Volterra: lettera aperta sul progetto di sviluppo locale

Nota - Questo comunicato è stato pubblicato integralmente come contributo esterno. Questo contenuto non è pertanto un articolo prodotto dalla redazione di PisaToday

Colgo l'occasione della lettera inviatami dalla Lista Civica Uniti per Volterra per esprimere vivo apprezzamento per la volontà che appare di mettersi in gioco e rimboccarsi le
maniche, assieme a tutte le forze sociali, economiche e politiche, che costituiscono il complesso e articolato tessuto della nostra Città, ma anche per la visione che permea l'idea stessa di "progetto di sviluppo locale". E' arrivato infatti il momento di pianificare con attenzione le linee guida da percorrere, per un rilancio a medio e lungo termine
della Città e del Territorio. Questa Amministrazione è già impegnata a promuovere un'azione volta a far inserire le priorità, riconosciute tali da accordi di programma e protocolli d'intesa siglati da Amministrazioni Comunali, Enti e Istituzioni, al fine di integrare le linee di programmazione regionali e provinciali, relativamente alle politiche di sviluppo del nostro territorio. Ma questo sforzo deve necessariamente avere supporto e linfa vitale a partire dal basso, per ascoltare, dare attenzione alle varie istanze, ricalibrare gli interventi in essere e accellerare sulle priorità da perseguire.
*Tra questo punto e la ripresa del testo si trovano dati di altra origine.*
#[export] Instance folder_directory : Directory Folder unit string unit := {|
  try_clone d w := (Some d, w);
  open_dir_nofollow d n w := (None, w);
  dir_metadata d w := (Some tt, w);
  open_with := Folder.open_with;
  metadata f w := (Some (Metadata.mk (bool_decide (is_Some (w !! f))) tt), w);
  read_to_end f limit w := (take_bytes (N.to_nat limit) <$> w !! f, w);
  set_permissions f p w := (true, w);
  write_all := Folder.write_all;
  sync_all f w := (true, w);
  remove_file d n w := (true, delete n w);
  rename := Folder.rename;
  getrandom w := (Some "0123456789abcdef", w);
|}.

#[export] Instance folder_laws : DirectoryLaws Folder unit string unit.
Proof.
  refine {| look _ n w := w !! n; names f _ _ n := f = n; created f _ _ n := f = n |}; cbn.
  all: try done.
  - intros [] n o w Ho. unfold Folder.open_with. by destruct (w !! n), (OpenOptions.create_new o).
  - intros [] n o w f Ho. unfold Folder.open_with. rewrite Ho.
    destruct (w !! n); [|destruct (bool_decide _)]; cbn; congruence.
  - intros [] n o w Ho. unfold Folder.open_with. rewrite Ho. by destruct (w !! n).
  - intros f w _ n found -> [= <-] Hf. by apply bool_decide_eq_true in Hf.
  - intros f limit w _ n text bytes -> Hn. rewrite Hn. cbn. congruence.
  - intros [] n o w Ho. unfold Folder.open_with. rewrite Ho.
    destruct (w !! n) eqn:Hn; cbn [fst snd]; [done|].
    split_and!; [|done|apply lookup_insert_eq|done]. intros m Hm. by apply lookup_insert_ne.
  - intros f text w _ n old -> Hn. split; [|intros _; etrans; [apply lookup_alter_eq|exact (f_equal (fmap (λ old, old +:+ text)) Hn)]].
    intros m Hm. by apply lookup_alter_ne.
  - intros _ n w m Hm. by apply lookup_delete_ne.
  - intros [] n m w Hnm. unfold Folder.rename. destruct (w !! n) eqn:Hn; cbn [fst snd]; [|by split; [|right]].
    split; [|left; apply lookup_insert_eq].
    intros other H1 H2.
    etrans; [by apply lookup_insert_ne|by apply lookup_delete_ne].
Defined.

#[local] Existing Instance reference_crypto.

(** A file of one line that another line replaces. *)
Definition notes : Folder := <["notes.txt" := "first"]> (<["other.txt" := "kept"]> ∅).
Definition notes_path : RelativePath := RelativePath.mk ["notes.txt"].

Lemma commits_are_atomic_witness :
  let p := commit_atomic (H := folder_directory) tt notes_path "second" (Some (sha256_digest "first"))
             (sha256_digest "second") in
  (run p notes).1 = Ok true ∧ (run p notes).2 !! "notes.txt" = Some "second" ∧
  ∀ w', stops p notes w' → w' !! "notes.txt" = Some "first" ∨ w' !! "notes.txt" = Some "second".
Proof.
  split_and!; [by vm_compute..|]. intros w' Hstop.
  assert (∀ random, "notes.txt" ≠ temporary_name random) as Hleaf by done.
  exact (proj1 (proj1 (commits_are_atomic tt notes_path "second" (Some (sha256_digest "first"))
           (sha256_digest "second") notes tt "notes.txt" eq_refl Hleaf) w' Hstop)).
Defined.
Per questo è ineludibile capire i punti di forza, di debolezza, i rischi e le opportunità delle azioni che si intendono intraprendere, con la massima partecipazione possibile e con il contributo di tutti, nessuno escluso. Nella seconda metà di mandato amministrativo, lo sforzo politico maggiore che faremo sarà rivolto in particolare alla questione del lavoro. Una sfida che sicuramente non sarà facile, ma che è oggi quanto mai necessaria. Da troppi anni infatti i giovani volterrani sono costretti a cercare occupazione in altri luoghi, spesso lontani, una tendenza che con il tempo induce poi molti a trasferirsi. Vogliamo lavorare per creare i presupposti affinchè nuove opportunità di lavoro possano stanziarsi nel territorio volterrano, affinchè i nostri giovani possano rimanere a Volterra. Uno
sforzo che avrà inizio con l'oramai prossimo bando per i 5 lotti del Pip di Saline, appena terminato, che sarà sicuramente appetibile e concorrenziale in quanto a qualità e
prezzi. Inoltre l'Amministrazione è orientata a valutare tutte le ipotesi di sviluppo, compatibili con il territorio, affinchè la Città abbia un futuro. Del resto come recita la Costituzione "l'Italia è una Repubblica democratica, fondata sul lavoro", ed è per questo che senza nuove opportunità di lavoro, anche da noi sarà impossibile ripartire.
Volterra può, anzi deve, avere piena consapevolezza delle proprie potenzialità, per affrontare in modo sereno il presente e costruire con concretezza il futuro.